1. BMA bulk mineralogical analysis
2. PMA particle mineralogical analysis
3. SMS specific mineral search
4. TMS trace mineral search
5. Field Image surface imaging mode

==Applications==
QEMSCAN measurements can be applied in quantitative mineral characterisation of rocks, weathering products such as regolith and soils, and most man-made materials. As a result, it has commercial and scientific applications in mining and mineral processing; O&G; coal; environmental sciences;, forensic geosciences; archaeology; agribusiness; built environment and planetary geology.

==History==
- 1970s CSIRO Australia devised a way to automatically use Energy-dispersive X-ray spectroscopy technology and a scanning electron microscope to accurately image and identify minerals in ore samples. This technology became patented and known as QEM*SEM (quantitative evaluation of minerals by scanning electron microscopy)
- 1980s New digital hardware and software developments by CSIRO allowed for automated analysis of multiple samples, creation of particle images form which mineralogy, texture and metallurgical parameters can be extracted and quantified.
- 1990s Light element X-ray detectors are introduced improving the mineral identification.
- 2001 CSIRO announces intention to commercialise QEMSCAN.
- 2003 Intellection Pty Ltd. is founded to develop, market and sell QEMSCAN systems based on the ZEISS EVO scanning electron microscope.
- 2009 FEI Company announces the acquisition of selected assets from Intellection Pty Ltd., including the QEMSCAN technology.

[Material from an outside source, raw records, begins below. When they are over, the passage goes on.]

(** * LineClamp: a shallow embedding of [src/LineClamp.js]

    The text-fit controller reduces the font size of an element, or trims its
    text, until the rendered text fits a number of lines.  The controller is
    embedded method by method as functions on a record of its fields; the
    browser (layout, CSS object model, DOM serialisation) is the [Host] the
    controller runs against and is a parameter of every statement.

    Conventions of the embedding:
    - a method takes the instance and returns the instance it leaves, next to
      its result if it has one; a method that may loop for ever takes a number
      of rounds and returns [None] when they are used up;
    - heights are natural numbers of pixels ([offsetHeight] is an integer),
      font sizes are whole numbers of pixels up to 2^53, where a binary64
      counter counts down exactly, [maxLines] is a natural number; line
      heights and quotients are binary64 numbers, see [Js.Number];
    - what the program reads from [innerHTML] and [style.cssText] is a
      serialisation that is written back unchanged; it is kept symbolic and
      only the text the program concatenates to it is a string;
    - the observer and the resize listener are two flags; the events
      dispatched on the element are a log.  No handler runs during a call:
      the program is single-threaded and observer callbacks are delivered
      after the call returns. *)

From Stdlib Require Import ZArith Ascii String Lia SpecFloat.
From stdpp Require Import gmap strings pretty.

Local Open Scope Z_scope.
Local Open Scope string_scope.
Local Open Scope list_scope.

(** ** JavaScript built-ins used by the controller *)

Module Js.

(** Characters are code units below 256; [\s] on that range is TAB, LF, VT,
    FF, CR, SPACE and NO-BREAK SPACE. *)
Definition isWhiteSpace (c : ascii) : bool :=
  let n := N_of_ascii c in
  (((9 <=? n) && (n <=? 13)) || (n =? 32) || (n =? 160))%N.

Definition consHead (c : ascii) (l : list string) : list string :=
  match l with
  | [] => [String c ""]
  | w :: ws => String c w :: ws
  end.

(** [s.split(/\s+/)]: the pieces of [s] between maximal runs of white space.
    [inRun] tells that the previous character belonged to a separator. *)
Fixpoint splitFrom (inRun : bool) (s : string) : list string :=
  match s with
  | "" => [""]
  | String c r =>
      if isWhiteSpace c
      then (if inRun then splitFrom true r else "" :: splitFrom true r)
      else consHead c (splitFrom false r)
  end.

Definition splitWhitespace (s : string) : list string := splitFrom false s.

(** [a.join(sep)] *)
Definition join (sep : string) (a : list string) : string := String.concat sep a.

(** String coercion of an array: [String(a)] is [a.join(',')]. *)
Definition arrayToString (a : list string) : string := join "," a.

(** [a.slice(0, i)] *)
Definition sliceTo {A} (i : nat) (a : list A) : list A := firstn i a.

(** [s.slice(0, -1)]: [s] without its last character; the empty string stays
    empty. *)
Fixpoint dropLast (s : string) : string :=
  match s with
  | "" => ""
  | String c r => match r with
                  | "" => ""
                  | String _ _ => String c (dropLast r)
                  end
  end.

(** [s.repeat(n)] *)
Fixpoint repeat (s : string) (n : nat) : string :=
  match n with
  | O => ""
  | S k => s +:+ repeat s k
  end.

(** A JavaScript number is an IEEE 754 binary64 value: [spec_float] with a
    mantissa of 53 bits and infinities at exponent 1024.  Division and
    comparison are the library's, rounding to nearest, ties to even. *)
Abbreviation Number := spec_float.

Definition NaN : Number := S754_nan.

(** The number an integer denotes (the nearest binary64 value). *)
Definition ofZ (z : Z) : Number := binary_normalize 53 1024 z 0 false.
Definition ofN (n : N) : Number := ofZ (Z.of_N n).
Definition ofNat (n : nat) : Number := ofZ (Z.of_nat n).

(** [a / b] *)
Definition div (a b : Number) : Number := SFdiv 53 1024 a b.

(** [a > b]: false as soon as one side is not a number. *)
Definition gt (a b : Number) : bool := SFltb b a.

(** Truthiness of a property that is [undefined] until first assigned. *)
Definition truthy (v : option bool) : bool := default false v.

End Js.

(** ** The rendering surface *)

Module Dom.

(** An inline declaration block: property name to value. *)
Abbreviation Style := (gmap string string).

(** Child nodes, by the write that produced them. *)
Inductive Content :=
| TextContent (text : string)       (* [el.textContent = text] *)
| InnerHTML (markup : string).      (* [el.innerHTML = markup] *)

(** The value of [el.innerHTML]: the serialisation of the current children,
    kept symbolic, or a string built by the program.  Writing back what was
    read restores the children. *)
Inductive Html :=
| Serialized (c : Content)
| Markup (s : string).

(** The value of [el.style.cssText]: the serialisation of a declaration
    block, kept symbolic, followed by the text the program concatenated. *)
Record CssText := mkCssText { block : Style; appended : string }.

(** What the browser decides. *)
Record Host := mkHost {
  layout : Content -> Style -> N;         (* [offsetHeight] of the element *)
  markupText : string -> string;          (* [textContent] of parsed markup *)
  computedFontSize : Style -> Z;          (* [parseInt(getComputedStyle(el).fontSize, 10)] *)
}.

Record Element := mkElement {
  host : Host;
  content : Content;
  style : Style;
  dispatched : list string;               (* types of the events dispatched, oldest first *)
}.

Definition withContent (c : Content) (el : Element) : Element :=
  mkElement (host el) c (style el) (dispatched el).

Definition withStyle (s : Style) (el : Element) : Element :=
  mkElement (host el) (content el) s (dispatched el).

Definition offsetHeight (el : Element) : N :=
  layout (host el) (content el) (style el).

Definition textContent (el : Element) : string :=
  match content el with
  | TextContent t => t
  | InnerHTML m => markupText (host el) m
  end.

Definition setTextContent (t : string) (el : Element) : Element :=
  withContent (TextContent t) el.

Definition innerHTML (el : Element) : Html := Serialized (content el).

Definition setInnerHTML (h : Html) (el : Element) : Element :=
  match h with
  | Serialized c => withContent c el
  | Markup s => withContent (InnerHTML s) el
  end.

(** *** Parsing of the text appended to a declaration block *)

Fixpoint splitOn (sep : ascii) (s : string) : list string :=
  match s with
  | "" => [""]
  | String c r =>
      if Ascii.eqb c sep then "" :: splitOn sep r
      else Js.consHead c (splitOn sep r)
  end.

Fixpoint breakAt (sep : ascii) (s : string) : option (string * string) :=
  match s with
  | "" => None
  | String c r =>
      if Ascii.eqb c sep then Some ("", r)
      else match breakAt sep r with
           | Some (a, b) => Some (String c a, b)
           | None => None
           end
  end.

Fixpoint trimLeft (s : string) : string :=
  match s with
  | "" => ""
  | String c r => if Js.isWhiteSpace c then trimLeft r else s
  end.

Fixpoint trimRight (s : string) : string :=
  match s with
  | "" => ""
  | String c r =>
      match trimRight r with
      | "" => if Js.isWhiteSpace c then "" else String c ""
      | r' => String c r'
      end
  end.

Definition trim (s : string) : string := trimRight (trimLeft s).

(** One [name: value] declaration; text without a colon, or with an empty
    name or value, is not a declaration and is dropped by the parser.
    (A browser also drops names and values it does not know.) *)
Definition parseDeclaration (chunk : string) : option (string * string) :=
  match breakAt ":" chunk with
  | Some (name, value) =>
      match trim name, trim value with
      | "", _ | _, "" => None
      | n, v => Some (n, v)
      end
  | None => None
  end.

Definition applyDeclaration (s : Style) (chunk : string) : Style :=
  match parseDeclaration chunk with
  | Some (n, v) => <[n := v]> s
  | None => s
  end.

Definition parseCssText (t : CssText) : Style :=
  fold_left applyDeclaration (splitOn ";" (appended t)) (block t).

Definition cssText (el : Element) : CssText := mkCssText (style el) "".

Definition cssAppend (t : CssText) (s : string) : CssText :=
  mkCssText (block t) (appended t +:+ s).

Definition setCssText (t : CssText) (el : Element) : Element :=
  withStyle (parseCssText t) el.

(** A value with a minus sign in front: a negative length. *)
Definition negativeLength (v : string) : bool :=
  match v with
  | "" => false
  | String c _ => Ascii.eqb c "-"
  end.

(** [el.style.fontSize = v]: the empty string removes the declaration; a
    negative length is not a font size, and the assignment is ignored.  (The
    controller assigns the empty string and [<integer>px], nothing else.) *)
Definition setFontSize (v : string) (el : Element) : Element :=
  match v with
  | "" => withStyle (delete "font-size" (style el)) el
  | _ => if negativeLength v then el
         else withStyle (<["font-size" := v]> (style el)) el
  end.

Definition removeProperty (p : string) (el : Element) : Element :=
  withStyle (delete p (style el)) el.

Definition dispatchEvent (type : string) (el : Element) : Element :=
  mkElement (host el) (content el) (style el) (dispatched el ++ [type]).

End Dom.

Import Dom.

(** ** The controller *)

(** The options object of the constructor; [None] is an absent key. *)
Record LineClampInit := mkInit {
  initMaxLines : option nat;
  initUseSoftClamp : option bool;
  initStrict : option bool;
  initBasisLineHeight : option Js.Number;
  initMinFontSize : option Z;
  initMaxFontSize : option Z;
}.

Record LineClamp := mkLineClamp {
  originalWords : list string;
  observing : bool;              (* [this.observer] is connected to the element *)
  resizeListening : bool;        (* [this.updateHandler] listens to window resize *)
  _element : Element;
  _watching : option bool;       (* [None] until the first watch() or unwatch() *)
  maxLines : nat;
  useSoftClamp : bool;
  strict : bool;
  basisLineHeight : Js.Number;
  minFontSize : Z;
  maxFontSize : Z;
}.

Record TextDimensions := mkDimensions {
  lineHeight : Js.Number;
  innerHeight : Js.Number;
}.

Definition withElement (el : Element) (lc : LineClamp) : LineClamp :=
  mkLineClamp (originalWords lc) (observing lc) (resizeListening lc) el
    (_watching lc) (maxLines lc) (useSoftClamp lc) (strict lc)
    (basisLineHeight lc) (minFontSize lc) (maxFontSize lc).

Definition onElement (f : Element -> Element) (lc : LineClamp) : LineClamp :=
  withElement (f (_element lc)) lc.

Definition withSubscription (w : bool) (lc : LineClamp) : LineClamp :=
  mkLineClamp (originalWords lc) w w (_element lc)
    (Some w) (maxLines lc) (useSoftClamp lc) (strict lc)
    (basisLineHeight lc) (minFontSize lc) (maxFontSize lc).

Definition triggerEvent (type : string) (instance : LineClamp) : LineClamp :=
  onElement (dispatchEvent type) instance.

(** [unwatch()]: disconnect the observer, remove the resize listener. *)
Definition unwatch (this : LineClamp) : LineClamp := withSubscription false this.

(** The part of [watch(doInitialClamp)] after the initial clamp: subscribe
    unless already watching.  It is all of [watch(false)]. *)
Definition watchOnly (this : LineClamp) : LineClamp :=
  if negb (Js.truthy (_watching this)) then withSubscription true this else this.

Definition stylesToZeroOut : list string :=
  [ "min-height"; "border-top-width"; "border-bottom-width";
    "padding-top-width"; "padding-bottom-width" ].

(** [stylesToZeroOut.map(rule => `${rule}:0!important`).join(';')] *)
Definition newStyles : string :=
  Js.join ";" (map (fun rule => rule +:+ ":0!important") stylesToZeroOut).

- 2010, June. Ammtec completes the first "on site" analysis, utilising an "R" series QEMSCAN, at an oil well drilling site in Sumatra, RI.
- Sep.1, 2010 press release on version 5.0 iDiscover software including a new spectral analysis system capable of identifying 72 elements for improved complex mineral composition discrimination.
- Oct. 19, 2011 press release on introduction of QEMSCAN WellSite analysis solution, field-tested on onshore and offshore oil platforms in collaboration with mudlogging service providers and oil & gas companies, including Halliburton, Oil Search and Maersk.
- 2015 Development of QEMSCAN ceases.